Selling fake Gucci to gullible foreigners wasn’t so bad compared to this. He didn’t, in truth, have much choice.
Emmanuel Akindele had convinced himself, was ready to turn and scramble back inside the little prison that was his home, when he found himself watching them again.
He froze, cold as ice on this hot afternoon. Struggling to believe what he was seeing.
In the black shadows of the industrial park on the edge of the city at the toe of Italy he tried to understand, and failed. There was only one thing he could hold onto with any conviction, and that was the certain knowledge he had to run.
PART TWO
The Wine-Dark Sea
Calabrian Tales
Chapter VIII: Scylla and Charybdis. Sleeping Monsters
On a warm summer’s day at the coast it is difficult to believe that two of the most fearful sea monsters in mythical history once inhabited the waters of the Strait of Messina.
Scylla and Charybdis lived on opposing sides of the strip of sea separating Sicily from the Italian mainland, a channel so narrow, said Homer, that a soldier could fire an arrow from one bank to the other. Fable would have us believe Scylla possessed six necks, each topped by a vicious, snarling wolf’s head with a triple row of sharp teeth. The beast had an insatiable hunger for passing flesh and was, accordingly, able to snatch six rowers at a time from any vessel within reach. She was characterized by the ancients as a hazardous promontory of jagged rock jutting into the sea, able to pierce the hull of a battleship as easily as that of a fisherman’s rowed felucca.

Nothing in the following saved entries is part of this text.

Definition truthy (v : JSValue) : bool :=
  match v with
  | JNull => false
  | JBool b => b
  | JNumber q => negb (Qeq_bool q 0)
  | JString s => truthyString s
  | JArray _ | JObject _ => true
  end.

(** The right-hand panel of the RESULT view, lines 233-254. *)
Inductive Panel :=
| Spinner (partialText : string)
| AnalysisFailed (message : string)
| Prediction (prediction : AnalysisRecord)
| SomethingWentWrong.

(** What [renderContent] returns, as the values it hands to the elements
    and child components: the profiles given to [PlantProfiler]; for the
    ANALYSIS view the plant name of the heading, the [isLoading] given to
    [ImageUploader], the [data] given to [EnvironmentalForm], the [src] of
    the preview if there is one, and whether the start button is disabled
    and what it reads; nothing at all ([activePlant && ...] on [null]); for
    the RESULT view the [src] of the image ([None] for [null] or
    [undefined]) and the panel. *)
Inductive Rendered :=
| ProfilerScreen (profiles : list PlantProfile)
| AnalysisScreen (plantName : string) (uploaderIsLoading : bool)
    (formData : EnvironmentalData) (preview : option string)
    (startDisabled : bool) (startLabel : string)
| NothingRendered
| ResultScreen (imageSrc : option JSValue) (panel : Panel).

(** [finalPrediction?.imageUrl || imageUrl!], line 227. *)
Definition resultImageSrc (a : AppState) : option JSValue :=
  let fromPrediction :=
    match finalPrediction a with
    | Some prediction => get_prop "imageUrl" prediction
    | None => None
    end in
  match fromPrediction with
  | Some v => if truthy v then Some v else option_map JString (imageUrl a)
  | None => option_map JString (imageUrl a)
  end.

(** The chain of conditionals of lines 233-254. *)
Definition resultPanel (a : AppState) : Panel :=
  if isLoading a then Spinner (streamingText a)
  else match error a with
       | Some message =>
           if truthyString message then AnalysisFailed message
           else match finalPrediction a with
                | Some prediction => Prediction prediction
                | None => SomethingWentWrong
                end
       | None =>
           match finalPrediction a with
           | Some prediction => Prediction prediction
           | None => SomethingWentWrong
           end
       end.
Lemma X14_renderMap_blank_witness :
  map_dims_fit 2 40 ∧
  all_zero_digits [gs "0000"] ∧
  all_zero_digits (default [] (Some [gs "00"; gs "0000"])) ∧
  all_zero_digits (default [] None) ∧
  ∃ mapImage,
    renderMap [gs "0000"] (Some [gs "00"; gs "0000"]) None
      (image.NewRGBA 128 128) 2 40 = Some mapImage ∧
    index pico8Palette 0 = Some (color.mk 0 0 0 255) ∧
    filled_with (color.mk 0 0 0 255) mapImage.
Proof.
  assert (∀ rows, Forall (Forall (λ c, parseHexChar (rune c) = 0)) rows →
                  all_zero_digits rows) as Hz.
  { intros rows Hall line c Hline Hc. rewrite Forall_forall in Hall.
    specialize (Hall line Hline). rewrite Forall_forall in Hall. by apply Hall. }
  assert (all_zero_digits [gs "0000"]) as H1 by (apply Hz; repeat constructor).
  assert (all_zero_digits (default [] (Some [gs "00"; gs "0000"]))) as H2
    by (apply Hz; repeat constructor).
  assert (all_zero_digits (default [] None)) as H3 by (apply Hz; constructor).
  assert (map_dims_fit 2 40) as Hdims by (unfold map_dims_fit, int_max; lia).
  split; [exact Hdims|]. split; [exact H1|]. split; [exact H2|].
  split; [exact H3|].
  exact (X14_renderMap_blank [gs "0000"] (Some [gs "00"; gs "0000"]) None
           (image.NewRGBA 128 128) 2 40 Hdims H1 H2 H3).
Defined.

(** ** The files of [saveSprites] *)

Lemma sprite_paths_NoDup : NoDup (sprite_path <$> seqZ 0 256).
Proof.
  apply (bool_decide_unpack (NoDup (sprite_path <$> seqZ 0 256))).
  vm_compute. exact I.
Qed.

Lemma sprite_path_inj (n m : Z) :
  0 ≤ n < 256 → 0 ≤ m < 256 → sprite_path n = sprite_path m → n = m.
Proof.
  intros Hn Hm Heq.
  assert ((sprite_path <$> seqZ 0 256) !! Z.to_nat n = Some (sprite_path n)) as H1.
  { rewrite list_lookup_fmap, lookup_seqZ_lt by lia. cbn. do 2 f_equal. lia. }
  assert ((sprite_path <$> seqZ 0 256) !! Z.to_nat m = Some (sprite_path n)) as H2.
  { rewrite list_lookup_fmap, lookup_seqZ_lt by lia. cbn. rewrite Heq.
    do 2 f_equal. lia. }
  pose proof (NoDup_lookup _ _ _ _ sprite_paths_NoDup H1 H2). lia.
Qed.

Lemma sprite_path_not_section (n i : Z) : sprite_path n ≠ section_path i.
Proof.
  intros Heq. apply (f_equal (String.get 9)) in Heq. discriminate Heq.
Qed.

Lemma saveSprite_step (spriteSheet : image.RGBA) (n : Z) (fs : gmap string image.RGBA) :
  (sprImg ← copyRegion 8 8 (Z.rem n 16 * 8) (Z.quot n 16 * 8) spriteSheet
             (image.NewRGBA 8 8);
   Some (saveAsPng sprImg ("sprites/sprite_" +:+ fmt_03d n +:+ ".png") fs))
  = Some (<[sprite_path n := spriteFile spriteSheet n]> fs).
Proof.
  rewrite copyRegion_paint. run.
  unfold saveAsPng, sprite_path, spriteFile. do 2 f_equal.
Qed.

Lemma sprites_written_step (file : Z → image.RGBA) (written written' : Z → Prop)
    (before after : gmap string image.RGBA) (n : Z) :
  (∀ m, written m → 0 ≤ m < 256) → 0 ≤ n < 256 →
  (∀ m, written' m ↔ written m ∨ m = n) →
  sprites_written file written before after →
  sprites_written file written' before (<[sprite_path n := file n]> after).
Proof.
  intros Hrange Hn Hiff [Hfiles Hframe]. split.
  - intros m [Hm| ->]%Hiff; [|apply lookup_insert_eq].
    destruct (decide (m = n)) as [->|Hne]; [apply lookup_insert_eq|].
    rewrite lookup_insert_ne; [by apply Hfiles|].
    intros Heq. apply Hne. symmetry. apply sprite_path_inj; auto.
  - intros path Hpath. rewrite lookup_insert_ne.
    + apply Hframe. intros m Hm. apply Hpath, Hiff. by left.
    + intros Heq. apply (Hpath n); [apply Hiff; by right | done].
Qed.

Lemma sprites_written_iff (file : Z → image.RGBA) (written written' : Z → Prop)
    (before after : gmap string image.RGBA) :
  (∀ m, written' m ↔ written m) →
  sprites_written file written before after →
  sprites_written file written' before after.
Proof.
  intros Hiff [Hfiles Hframe]. split.
  - intros m Hm%Hiff. by apply Hfiles.
  - intros path Hpath. apply Hframe. intros m Hm. apply Hpath, Hiff, Hm.
Qed.

(** The loop over the sprites of one range. *)
Lemma saveSprites_range (spriteSheet : image.RGBA) (lo hi : Z)
    (written : Z → Prop) (before fs : gmap string image.RGBA) :
  0 ≤ lo → hi < 256 → (∀ m, written m → 0 ≤ m < 256) →
  sprites_written (spriteFile spriteSheet) written before fs →
  ∃ fs',
    for_range lo (hi + 1) (λ spriteNum fs,
      sprImg ← copyRegion 8 8 (Z.rem spriteNum 16 * 8) (Z.quot spriteNum 16 * 8)
                 spriteSheet (image.NewRGBA 8 8);
      Some (saveAsPng sprImg ("sprites/sprite_" +:+ fmt_03d spriteNum +:+ ".png") fs))
      fs = Some fs' ∧
    sprites_written (spriteFile spriteSheet) (λ m, written m ∨ lo ≤ m ≤ hi) before fs'.
Proof.
  intros Hlo Hhi Hrange Hinv. unfold for_range.
  match goal with
  | |- ∃ fs', loop ?body ?idx fs = _ ∧ _ =>
      destruct (loop_inv
        (λ done_ fs',
           sprites_written (spriteFile spriteSheet)
             (λ m, written m ∨ lo ≤ m < lo + len done_) before fs')
        body idx fs) as (fs' & Hrun & Hfs)
  end.
  - eapply sprites_written_iff; [|exact Hinv]. intros m. unfold len. cbn. split.
    + intros [?|?]; [done | lia].
    + by left.
  - intros done_ n fs0 [rest Hsplit] Hfs0.
    apply seqZ_split in Hsplit as [-> Hd]. pose proof (len_nonneg done_) as Hd0.
    exists (<[sprite_path (lo + len done_) := spriteFile spriteSheet (lo + len done_)]> fs0).
    split; [exact (saveSprite_step spriteSheet (lo + len done_) fs0)|].
    eapply sprites_written_step; [| |
      | exact Hfs0].
    + intros m [Hm|Hm]; [by apply Hrange | lia].
    + lia.
    + intros m. unfold len. rewrite length_app. cbn. split.
      * intros [?|?]; [by left; left|].
        destruct (decide (m = lo + Z.of_nat (length done_))); [by right | left; right; lia].
      * intros [[?|?]| ->]; [by left | right; lia | right; lia].
  - exists fs'. split; [exact Hrun|]. eapply sprites_written_iff; [|exact Hfs].
    intros m. unfold len. rewrite length_seqZ.
    split; intros [?|?]; (by left) || (right; lia).
Qed.

(** The loop over the sections: each file written, nothing else touched. *)
Lemma saveSections_files (spriteSheet : image.RGBA) (n : Z)
    (fs : gmap string image.RGBA) :
  0 ≤ n ≤ 4 →
  ∃ fs',
    for_range 0 n (λ i fs,
      subImg ← copyRegion (16 * 8) (4 * 8) 0 (i * (4 * 8)) spriteSheet
                 (image.NewRGBA (16 * 8) (4 * 8));
      Some (saveAsPng subImg ("sprites/section_" +:+ fmt_d i +:+ ".png") fs)) fs
    = Some fs' ∧
    (∀ i, 0 ≤ i < n → fs' !! section_path i = Some (sectionImage spriteSheet i)) ∧
    (∀ path, (∀ i, 0 ≤ i < n → path ≠ section_path i) → fs' !! path = fs !! path).
Proof.
  intros Hn. unfold for_range.
  match goal with
  | |- ∃ fs', loop ?body ?idx fs = _ ∧ _ =>
      destruct (loop_inv
        (λ done_ (fs' : gmap string image.RGBA),
           (∀ i, 0 ≤ i < len done_ →
              fs' !! section_path i = Some (sectionImage spriteSheet i)) ∧
           (∀ path, (∀ i, 0 ≤ i < len done_ → path ≠ section_path i) →
              fs' !! path = fs !! path))
        body idx fs) as (fs' & Hrun & Hfs)
  end.
  - split; [intros i Hi; unfold len in Hi; cbn in Hi; lia | done].
  - intros done_ i fs0 [rest Hsplit] [Hfiles Hframe].
    apply seqZ_split in Hsplit as [-> Hd]. rewrite Z.add_0_l.
    pose proof (len_nonneg done_) as Hd0.
    assert (len (done_ ++ [len done_]) = len done_ + 1) as ->
      by (unfold len; rewrite length_app; cbn; lia).
    exists (<[section_path (len done_) := sectionImage spriteSheet (len done_)]> fs0).
    split; [exact (saveSection_spec spriteSheet (len done_) fs0)|]. split.
    + intros j Hj. destruct (decide (j = len done_)) as [->|Hne];
        [apply lookup_insert_eq|].
      rewrite lookup_insert_ne; [apply Hfiles; lia|].
      intros Heq. apply Hne. symmetry. apply section_path_inj; [lia | lia | exact Heq].
    + intros path Hpath. rewrite lookup_insert_ne.
      * apply Hframe. intros j Hj. apply Hpath. lia.
      * intros Heq. apply (Hpath (len done_)); [lia | done].
  - exists fs'. split; [exact Hrun|].
    assert (len (seqZ 0 (n - 0)) = n) as Hlen by (unfold len; rewrite length_seqZ; lia).
    rewrite Hlen in Hfs. exact Hfs.
Qed.

(** The store after [saveSprites]. *)
Lemma saveSprites_files (spriteSheet : image.RGBA) (useSection3 useSection4 : bool)
    (fs : gmap string image.RGBA) :
  ∃ fs',
    saveSprites spriteSheet useSection3 useSection4 fs = Some fs' ∧
    (∀ n, 0 ≤ n < 256 → ¬ band_excludes useSection3 useSection4 n →
       fs' !! sprite_path n = Some (spriteFile spriteSheet n)) ∧
    (∀ i, 0 ≤ i < numSections useSection3 useSection4 →
       fs' !! section_path i = Some (sectionImage spriteSheet i)) ∧
    (∀ path,
       (∀ n, 0 ≤ n < 256 → ¬ band_excludes useSection3 useSection4 n →
          path ≠ sprite_path n) →
       (∀ i, 0 ≤ i < numSections useSection3 useSection4 → path ≠ section_path i) →
       fs' !! path = fs !! path).
Proof.
  set (ranges := [(0, 127)]
                 ++ (if negb useSection3 then [(128, 191)] else [])
                 ++ (if negb useSection4 then [(192, 255)] else [])).
  assert (∀ r, r ∈ ranges →
            0 ≤ r.1 ∧ r.2 < 256 ∧
            useSection3 && useSection4 && bool_decide (r.1 > 127) = false) as Hranges.
  { intros r Hr. subst ranges. destruct useSection3, useSection4; cbn in Hr;
      repeat (apply elem_of_cons in Hr as [->|Hr]); try (by apply elem_of_nil in Hr);
      cbn [fst snd andb]; split_and!; try lia; reflexivity. }
  assert (∀ m, (∃ r, r ∈ ranges ∧ r.1 ≤ m ≤ r.2)
               ↔ 0 ≤ m < 256 ∧ ¬ band_excludes useSection3 useSection4 m) as Hcover.
  { intros m. unfold band_excludes. subst ranges. split.
    - intros (r & Hr & Hm). destruct useSection3, useSection4; cbn in Hr;
        repeat (apply elem_of_cons in Hr as [->|Hr]); try (by apply elem_of_nil in Hr);
        cbn [fst snd] in Hm; (split; [lia|]); intros [[? ?]|[? ?]];
        (discriminate || lia).
    - intros [Hm Hex].
      assert (useSection3 = true → ¬ 128 ≤ m ≤ 191) as H3
        by (intros ? ?; apply Hex; by left).
      assert (useSection4 = true → ¬ 192 ≤ m ≤ 255) as H4
        by (intros ? ?; apply Hex; by right).
      destruct (decide (m ≤ 127)).
      { exists (0, 127). split; [apply list_elem_of_here | cbn; lia]. }
      destruct (decide (m ≤ 191)).
      { exists (128, 191). split; [|cbn; lia].
        destruct useSection3; [exfalso; apply H3; [done | lia]|].
        apply list_elem_of_further, list_elem_of_here. }
      exists (192, 255). split; [|cbn; lia].
      destruct useSection4; [exfalso; apply H4; [done | lia]|].
      destruct useSection3; cbn; repeat constructor. }
  unfold saveSprites.
  match goal with
  | |- ∃ fs', (loop ?body ?idx fs ≫= _) = _ ∧ _ =>
      assert (idx = ranges) as Hidx
        by (subst ranges; by destruct useSection3, useSection4);
      destruct (loop_inv
        (λ done_ fs',
           sprites_written (spriteFile spriteSheet)
             (λ m, ∃ r, r ∈ done_ ∧ r.1 ≤ m ≤ r.2) fs fs')
        body idx fs) as (fs1 & Hrun1 & Hfs1)
  end.
  - split; [|done]. intros m (r & Hr & _). by apply elem_of_nil in Hr.
  - intros done_ r fs0 [rest Hsplit] Hfs0. rewrite Hidx in Hsplit.
    assert (r ∈ ranges) as Hr
      by (rewrite Hsplit; apply elem_of_app; right; apply list_elem_of_here).
    assert (∀ r', r' ∈ done_ → r' ∈ ranges) as Hdone
      by (intros r' Hr'; rewrite Hsplit; apply elem_of_app; by left).
    destruct (Hranges r Hr) as (Hlo & Hhi & Hcond). cbv beta zeta. rewrite Hcond.
    destruct (saveSprites_range spriteSheet r.1 r.2
                (λ m, ∃ r', r' ∈ done_ ∧ r'.1 ≤ m ≤ r'.2) fs fs0 Hlo Hhi)
      as (fs' & Hrun & Hfs'); [|exact Hfs0|].
    { intros m (r' & Hr' & Hm). destruct (Hranges r' (Hdone r' Hr')) as (? & ? & _). lia. }
    exists fs'. split; [exact Hrun|].
    eapply sprites_written_iff; [|exact Hfs']. intros m. split.
    + intros (r' & [Hr'|Hr']%elem_of_app & Hm); [left; by exists r'|].
      apply list_elem_of_singleton in Hr' as ->. by right.
    + intros [(r' & Hr' & Hm)|Hm].
      * exists r'. split; [apply elem_of_app; by left | done].
      * exists r. split; [apply elem_of_app; right; apply list_elem_of_here | done].
  - rewrite Hrun1. run. rewrite Hidx in Hfs1. destruct Hfs1 as [Hsprites Hframe1].
    pose proof (numSections_range useSection3 useSection4) as Hn.
    destruct (saveSections_files spriteSheet (numSections useSection3 useSection4) fs1)
      as (fs2 & Hrun2 & Hsections & Hframe2); [lia|].
    exists fs2. split; [exact Hrun2|]. split; [|split; [exact Hsections|]].
    + intros n Hn256 Hex. rewrite Hframe2.
      * apply Hsprites. apply Hcover. by split.
      * intros i _. apply sprite_path_not_section.
    + intros path Hp1 Hp2. rewrite Hframe2 by exact Hp2. apply Hframe1.
      intros m Hm%Hcover. destruct Hm as [Hm Hex]. by apply Hp1.
Qed.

Charybdis was the daughter of Poseidon and Gaia, a covetous sea-nymph punished for stealing the oxen of Heracles. Zeus threw her into the ocean, turning the unfortunate creature into a monstrous mouth that would swallow the waters thrice daily, devouring anything within reach, be it ship or sailor. A whirlpool in other words.
In modern Italian these two venerable deities translate as Scilla and Cariddi. The first is now the name of a tall, snag-toothed cliff rising from the Sicilian coast near Messina and stabbing into the sea channel at its narrowest point, a feature that can still easily be imagined as a threat to a careless captain. For local mariners today Cariddi represents an unpredictable confluence of powerful currents sweeping from the opposing Ionian and Tyrrhenian Seas as they meet in the funnel-like straits and battle one another like maritime wrestlers.
This is most noticeable, and most dangerous, in the narrow stretch of water opposite the rock that was once Scylla. The effect is deemed to be more benign than it was in ancient times but the whirling waters may still engulf a small sailing vessel if the master is unwary. Cariddi also lends its name to the charming fishing hamlet on the coast at the foot of Aspromonte.
One other legacy these mythical creatures have left us: the local saying which speaks of finding oneself ‘tra Scilla e Cariddi’, betwixt a rock and a whirlpool. In other words, to be faced with the choice of two unwelcome alternatives, both perilous, both unavoidable. Those of us who inhabit this reclusive little corner of Italy have endured poverty, repression, earthquakes, war and famine over the centuries. ‘Tra Scilla e Cariddi’ is a place we know all too well.
Ten days earlier …
There was good food on the table and the limpid blue of the Tyrrhenian murmuring beneath their feet. Sicily swam in the distance, distorted by the visual phenomenon the waiter called the ‘Fata Morgana’.
Teresa Lupo made a note of the term in her little black Moleskine book. Calabria felt like a new country, a new world almost. She’d heard there was an optical illusion of this nature, one that distorted the horizon of the island opposite until the rocky promontory there seemed extended, duplicated in places, like a fantastic tangle of fairy-tale castles. But she’d never expected to witness it in person.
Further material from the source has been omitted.